→ **Recorded data**:
(* ===== verification/Encoding.v ===== *)
(** * Text and binary encodings of the Go standard library

    What the package uses of encoding/hex (message IDs, key material),
    encoding/binary (the body of a certificate), strings.TrimSpace, and
    encoding/base64 (what a signing helper prints), with their round trips. *)

From S2P Require Import Prelude.

(** The lower-case digit of a nibble. *)
Definition hex_char (n : N) : Ascii.ascii :=
  Ascii.ascii_of_N (if (n <? 10)%N then 48 + n else 87 + n)%N.

(** fromHexChar: the value of a digit of either case. *)
Definition fromHexChar (c : Ascii.ascii) : option N :=
  let n := Ascii.N_of_ascii c in
  if ((48 <=? n) && (n <=? 57))%N then Some (n - 48)%N
  else if ((97 <=? n) && (n <=? 102))%N then Some (n - 87)%N
  else if ((65 <=? n) && (n <=? 70))%N then Some (n - 55)%N
  else None.

(** hex.EncodeToString *)
Fixpoint hex_EncodeToString (b : list byte) : string :=
  match b with
  | [] => EmptyString
  | x :: b' =>
      let n := Byte.to_N x in
      String (hex_char (n / 16)) (String (hex_char (n mod 16)) (hex_EncodeToString b'))
  end.

(** hex.DecodeString: [None] on an odd length or a character that is not a
    digit. *)
Fixpoint hex_DecodeString (s : string) : option (list byte) :=
  match s with
  | EmptyString => Some []
  | String _ EmptyString => None
  | String c (String d s') =>
      match fromHexChar c, fromHexChar d with
      | Some h, Some l =>
          b ← Byte.of_N (h * 16 + l);
          rest ← hex_DecodeString s';
          Some (b :: rest)
      | _, _ => None
      end
  end.

Lemma hex_byte_roundtrip (x : byte) :
  let n := Byte.to_N x in
  fromHexChar (hex_char (n / 16)) = Some (n / 16)%N /\
  fromHexChar (hex_char (n mod 16)) = Some (n mod 16)%N /\
  Byte.of_N (n / 16 * 16 + n mod 16) = Some x.
Proof. by destruct x. Qed.

(** Decoding what was encoded gives the bytes back. *)
Lemma hex_roundtrip b : hex_DecodeString (hex_EncodeToString b) = Some b.
Proof.
  induction b as [|x b IH]; [done|].
  destruct (hex_byte_roundtrip x) as (H1 & H2 & H3).
  cbn [hex_EncodeToString hex_DecodeString]. rewrite H1, H2, H3. simpl. by rewrite IH.
Qed.

Lemma hex_EncodeToString_inj a b :
  hex_EncodeToString a = hex_EncodeToString b -> a = b.
Proof. intros H. apply (f_equal hex_DecodeString) in H. rewrite !hex_roundtrip in H. by injection H. Qed.

(* ------------------------------------------------------------------ *)
(** ** encoding/binary, big-endian *)

(** BigEndian.PutUint64 into eight bytes *)
Definition PutUint64 (z : Z) : list byte :=
  map (fun i => byte_of_Z (Z.shiftr z (8 * i))) [7; 6; 5; 4; 3; 2; 1; 0].

(** BigEndian.Uint64 *)
Definition Uint64 (b : list byte) : Z :=
  foldl (fun acc x => acc * 256 + Z_of_byte x) 0 b.

Lemma PutUint64_length z : length (PutUint64 z) = 8%nat.
Proof. done. Qed.

Lemma Uint64_PutUint64 z : is_u64 z -> Uint64 (PutUint64 z) = z.
Proof.
  intros [Hlo Hhi]. unfold Uint64, PutUint64. cbn [map foldl].
  rewrite !Z_of_byte_of_Z, !Z.shiftr_div_pow2 by lia.
  change (8 * 0) with 0. change (8 * 1) with 8. change (8 * 2) with 16. change (8 * 3) with 24.
  change (8 * 4) with 32. change (8 * 5) with 40. change (8 * 6) with 48. change (8 * 7) with 56.
  Z.div_mod_to_equations. lia.
Qed.

Lemma PutUint64_inj a b : is_u64 a -> is_u64 b -> PutUint64 a = PutUint64 b -> a = b.
Proof. intros Ha Hb E. by rewrite <-(Uint64_PutUint64 a), E, Uint64_PutUint64. Qed.

(* ------------------------------------------------------------------ *)
(** ** strings.TrimSpace *)

(** The UTF-8 encodings of the white space of unicode.IsSpace. *)
Definition space_runes : list (list byte) :=
  [[x09]; [x0a]; [x0b]; [x0c]; [x0d]; [x20]; [xc2; x85]; [xc2; xa0]; [xe1; x9a; x80];
   [xe2; x80; x80]; [xe2; x80; x81]; [xe2; x80; x82]; [xe2; x80; x83]; [xe2; x80; x84];
   [xe2; x80; x85]; [xe2; x80; x86]; [xe2; x80; x87]; [xe2; x80; x88]; [xe2; x80; x89];
   [xe2; x80; x8a]; [xe2; x80; xa8]; [xe2; x80; xa9]; [xe2; x80; xaf]; [xe2; x81; x9f];
   [xe3; x80; x80]].

Fixpoint drop_prefix (p s : list byte) : option (list byte) :=
  match p, s with
  | [], _ => Some s
  | x :: p', y :: s' => if decide (x = y) then drop_prefix p' s' else None
  | _ :: _, [] => None
  end.

(** The rest after the first of the runes that starts [s]. *)
Fixpoint drop_rune (runes : list (list byte)) (s : list byte) : option (list byte) :=
  match runes with
  | [] => None
  | r :: runes' => match drop_prefix r s with Some s' => Some s' | None => drop_rune runes' s end
  end.

(** Drops runes from the front, at most [n] of them. *)
Fixpoint trim_runes (runes : list (list byte)) (n : nat) (s : list byte) : list byte :=
  match n with
  | O => s
  | S n' => match drop_rune runes s with Some s' => trim_runes runes n' s' | None => s end
  end.

Definition trim_front (runes : list (list byte)) (s : list byte) : list byte :=
  trim_runes runes (length s) s.

Definition trim_bytes (s : list byte) : list byte :=
  rev (trim_front (map (@rev byte) space_runes) (rev (trim_front space_runes s))).

Definition TrimSpace (s : string) : string :=
  String.string_of_list_byte (trim_bytes (String.list_byte_of_string s)).

(* ------------------------------------------------------------------ *)
(** ** base64.StdEncoding *)

Definition b64_alphabet : list byte :=
  String.list_byte_of_string "ABCDEFGHIJKLMNOPQRSTUVWXYZabcdefghijklmnopqrstuvwxyz0123456789+/".

Definition b64_char (n : Z) : byte := default x41 (b64_alphabet !! Z.to_nat n).

Definition b64_value (c : byte) : option Z :=
  let z := Z_of_byte c in
  if (65 <=? z) && (z <=? 90) then Some (z - 65)
  else if (97 <=? z) && (z <=? 122) then Some (z - 71)
  else if (48 <=? z) && (z <=? 57) then Some (z + 4)
  else if z =? 43 then Some 62
  else if z =? 47 then Some 63
  else None.

(** Groups of four characters; only the last may be padded. *)
Fixpoint b64_groups (s : list byte) : option (list byte) :=
  match s with
  | [] => Some []
  | a :: b :: c :: d :: s' =>
      a ← b64_value a;
      b ← b64_value b;
      if decide (d = x3d) then
        if decide (s' = []) then
          if decide (c = x3d) then Some [byte_of_Z (a * 4 + b / 16)]
          else
            c ← b64_value c;
            Some [byte_of_Z (a * 4 + b / 16); byte_of_Z (b * 16 + c / 4)]
        else None
      else
        c ← b64_value c;
        d ← b64_value d;
        rest ← b64_groups s';
        Some (byte_of_Z (a * 4 + b / 16) :: byte_of_Z (b * 16 + c / 4) :: byte_of_Z (c * 64 + d)
                :: rest)
  | _ => None
  end.

(** DecodeString: line breaks are skipped. *)
Definition base64_DecodeString (s : string) : option (list byte) :=
  b64_groups (filter (fun c => c <> x0a /\ c <> x0d) (String.list_byte_of_string s)).

Fixpoint b64_encode (b : list byte) : list byte :=
  match b with
  | [] => []
  | [x] =>
      let x := Z_of_byte x in [b64_char (x / 4); b64_char (x mod 4 * 16); x3d; x3d]
  | [x; y] =>
      let x := Z_of_byte x in let y := Z_of_byte y in
      [b64_char (x / 4); b64_char (x mod 4 * 16 + y / 16); b64_char (y mod 16 * 4); x3d]
  | x :: y :: z :: b' =>
      let x := Z_of_byte x in let y := Z_of_byte y in let z := Z_of_byte z in
      b64_char (x / 4) :: b64_char (x mod 4 * 16 + y / 16) :: b64_char (y mod 16 * 4 + z / 64)
        :: b64_char (z mod 64) :: b64_encode b'
  end.

Definition base64_EncodeToString (b : list byte) : string :=
  String.string_of_list_byte (b64_encode b).

(* ------------------------------------------------------------------ *)
(** ** Lemmas: base64 *)

Lemma seq_cases (P : Z -> Prop) n : (forall i, (i < n)%nat -> P (Z.of_nat i)) ->
  forall z, 0 <= z < Z.of_nat n -> P z.
Proof. intros HP z Hz. rewrite <-(Z2Nat.id z) by lia. apply HP. lia. Qed.

Lemma b64_char_spec n : 0 <= n < 64 ->
  b64_value (b64_char n) = Some n /\ b64_char n <> x3d /\ b64_char n <> x0a /\ b64_char n <> x0d.
Proof. revert n. apply (seq_cases _ 64). intros i Hi. do 64 (destruct i as [|i]; [done|]). lia. Qed.

Lemma Z_of_byte_range b : 0 <= Z_of_byte b < 256.
Proof. by destruct b. Qed.

Lemma byte_of_Z_eq z b : z mod 256 = Z_of_byte b -> byte_of_Z z = b.
Proof.
  intros E. rewrite <-(byte_of_Z_of_byte b), <-E. unfold byte_of_Z. by rewrite Z.mod_mod.
Qed.

Lemma list_ind3 {A} (P : list A -> Prop) :
  P [] -> (forall x, P [x]) -> (forall x y, P [x; y]) ->
  (forall x y z l, P l -> P (x :: y :: z :: l)) -> forall l, P l.
Proof.
  intros H0 H1 H2 H3. fix IH 1. intros [|x [|y [|z l]]]; [done..|]. apply H3, IH.
Qed.

Ltac b64_digits :=
  repeat match goal with
    | |- context [b64_value (b64_char ?n)] =>
        rewrite (proj1 (b64_char_spec n ltac:(Z.div_mod_to_equations; lia)))
    | |- context [decide (b64_char ?n = x3d)] =>
        rewrite (decide_False (P := b64_char n = x3d))
          by (apply b64_char_spec; Z.div_mod_to_equations; lia)
    end.

Lemma b64_groups_encode b : b64_groups (b64_encode b) = Some b.
Proof.
  induction b as [|x|x y|x y z b IH] using list_ind3; [done|..];
    cbn [b64_encode b64_groups]; cbv zeta;
    try pose proof (Z_of_byte_range x); try pose proof (Z_of_byte_range y);
    try pose proof (Z_of_byte_range z); b64_digits; simpl; b64_digits; simpl; rewrite ?IH; simpl.
  all: repeat f_equal; apply byte_of_Z_eq; Z.div_mod_to_equations; lia.
Qed.

(** No line break and no space is ever printed. *)
Definition graphic (c : byte) : Prop := 33 <= Z_of_byte c <= 126.

#[export] Instance graphic_dec c : Decision (graphic c).
Proof. unfold graphic. apply _. Defined.

Lemma b64_char_graphic n : 0 <= n < 64 -> graphic (b64_char n).
Proof.
  revert n. apply (seq_cases _ 64). intros i Hi.
  do 64 (destruct i as [|i]; [by split; vm_compute|]). lia.
Qed.

Lemma b64_encode_graphic b : Forall graphic (b64_encode b).
Proof.
  induction b as [|x|x y|x y z b IH] using list_ind3; cbn [b64_encode]; cbv zeta; [done|..];
    try pose proof (Z_of_byte_range x); try pose proof (Z_of_byte_range y);
    try pose proof (Z_of_byte_range z); repeat apply Forall_cons_2; try done;
    try (apply b64_char_graphic; Z.div_mod_to_equations; lia).
Qed.

Lemma graphic_no_break s :
  Forall graphic s -> filter (fun c => c <> x0a /\ c <> x0d) s = s.
Proof.
  intros Hs. induction Hs as [|c s Hc Hs IH]; [done|]. rewrite filter_cons_True, IH; [done|].
  split; intros ->; by destruct Hc as [Hc _].
Qed.

Lemma base64_roundtrip b : base64_DecodeString (base64_EncodeToString b) = Some b.
Proof.
  unfold base64_DecodeString, base64_EncodeToString.
  rewrite String.list_byte_of_string_of_list_byte, graphic_no_break by apply b64_encode_graphic.
  apply b64_groups_encode.
Qed.

Lemma hex_EncodeToString_graphic b :
  Forall graphic (String.list_byte_of_string (hex_EncodeToString b)).
Proof.
  induction b as [|x b IH]; [done|]. cbn [hex_EncodeToString String.list_byte_of_string].
  repeat apply Forall_cons_2; [by destruct x..|done].
Qed.

(* ------------------------------------------------------------------ *)
(** ** Lemmas: TrimSpace *)

Definition ascii_space (c : byte) : Prop := c ∈ [x09; x0a; x0b; x0c; x0d; x20].

#[export] Instance ascii_space_dec c : Decision (ascii_space c).
Proof. unfold ascii_space. apply _. Defined.

Lemma drop_space c s : ascii_space c ->
  drop_rune space_runes (c :: s) = Some s /\
  drop_rune (map (@rev byte) space_runes) (c :: s) = Some s.
Proof. unfold ascii_space. rewrite !elem_of_cons, elem_of_nil. naive_solver. Qed.

Lemma drop_graphic c s : graphic c ->
  drop_rune space_runes (c :: s) = None /\
  drop_rune (map (@rev byte) space_runes) (c :: s) = None.
Proof. intros Hc. destruct c; try done; exfalso; by destruct Hc. Qed.

Section trim.
Context (runes : list (list byte)).
Context (Hdrop : forall c s, ascii_space c -> drop_rune runes (c :: s) = Some s).
Context (Hkeep : forall c s, graphic c -> drop_rune runes (c :: s) = None).

Lemma trim_front_spaces w c t : Forall ascii_space w -> graphic c ->
  trim_front runes (w ++ c :: t) = c :: t.
Proof.
  intros Hw Hc. unfold trim_front. rewrite length_app.
  generalize (length (c :: t)) as k. induction Hw as [|x w Hx Hw IH]; intros k; simpl.
  - destruct k; simpl; [done|]. by rewrite Hkeep.
  - by rewrite Hdrop.
Qed.

End trim.

(** White space around a text without any is what TrimSpace removes. *)
Lemma trim_bytes_around w t w' : Forall ascii_space w -> Forall ascii_space w' ->
  Forall graphic t -> t <> [] -> trim_bytes (w ++ t ++ w') = t.
Proof.
  intros Hw Hw' Ht Hne. unfold trim_bytes. destruct t as [|c t _] using rev_ind; [done|].
  assert (trim_front space_runes (w ++ (t ++ [c]) ++ w') = (t ++ [c]) ++ w') as ->.
  { assert (exists d t', (t ++ [c]) ++ w' = d :: t' /\ graphic d) as (d & t' & -> & Hd).
    { destruct t as [|d t]; inversion Ht; subst; by do 2 eexists. }
    exact (trim_front_spaces _ (fun x s Hx => proj1 (drop_space x s Hx))
      (fun x s Hx => proj1 (drop_graphic x s Hx)) w d t' Hw Hd). }
  rewrite !rev_app_distr. cbn [rev app]. rewrite (trim_front_spaces _ (fun x s Hx => proj2 (drop_space x s Hx))
    (fun x s Hx => proj2 (drop_graphic x s Hx))).
  - cbn [rev]. by rewrite rev_involutive.
  - by apply Forall_rev.
  - apply Forall_app in Ht as [_ Ht]. by inversion Ht.
Qed.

→ **What you are asked to do**: Write out only the lines that run from the line containing "rest ← b64_groups s';" through the line containing "(** DecodeString: line breaks are skipped. *)", both included, exactly as they appear above.

→ **Finished task**:
        rest ← b64_groups s';
        Some (byte_of_Z (a * 4 + b / 16) :: byte_of_Z (b * 16 + c / 4) :: byte_of_Z (c * 64 + d)
                :: rest)
  | _ => None
  end.

(** DecodeString: line breaks are skipped. *)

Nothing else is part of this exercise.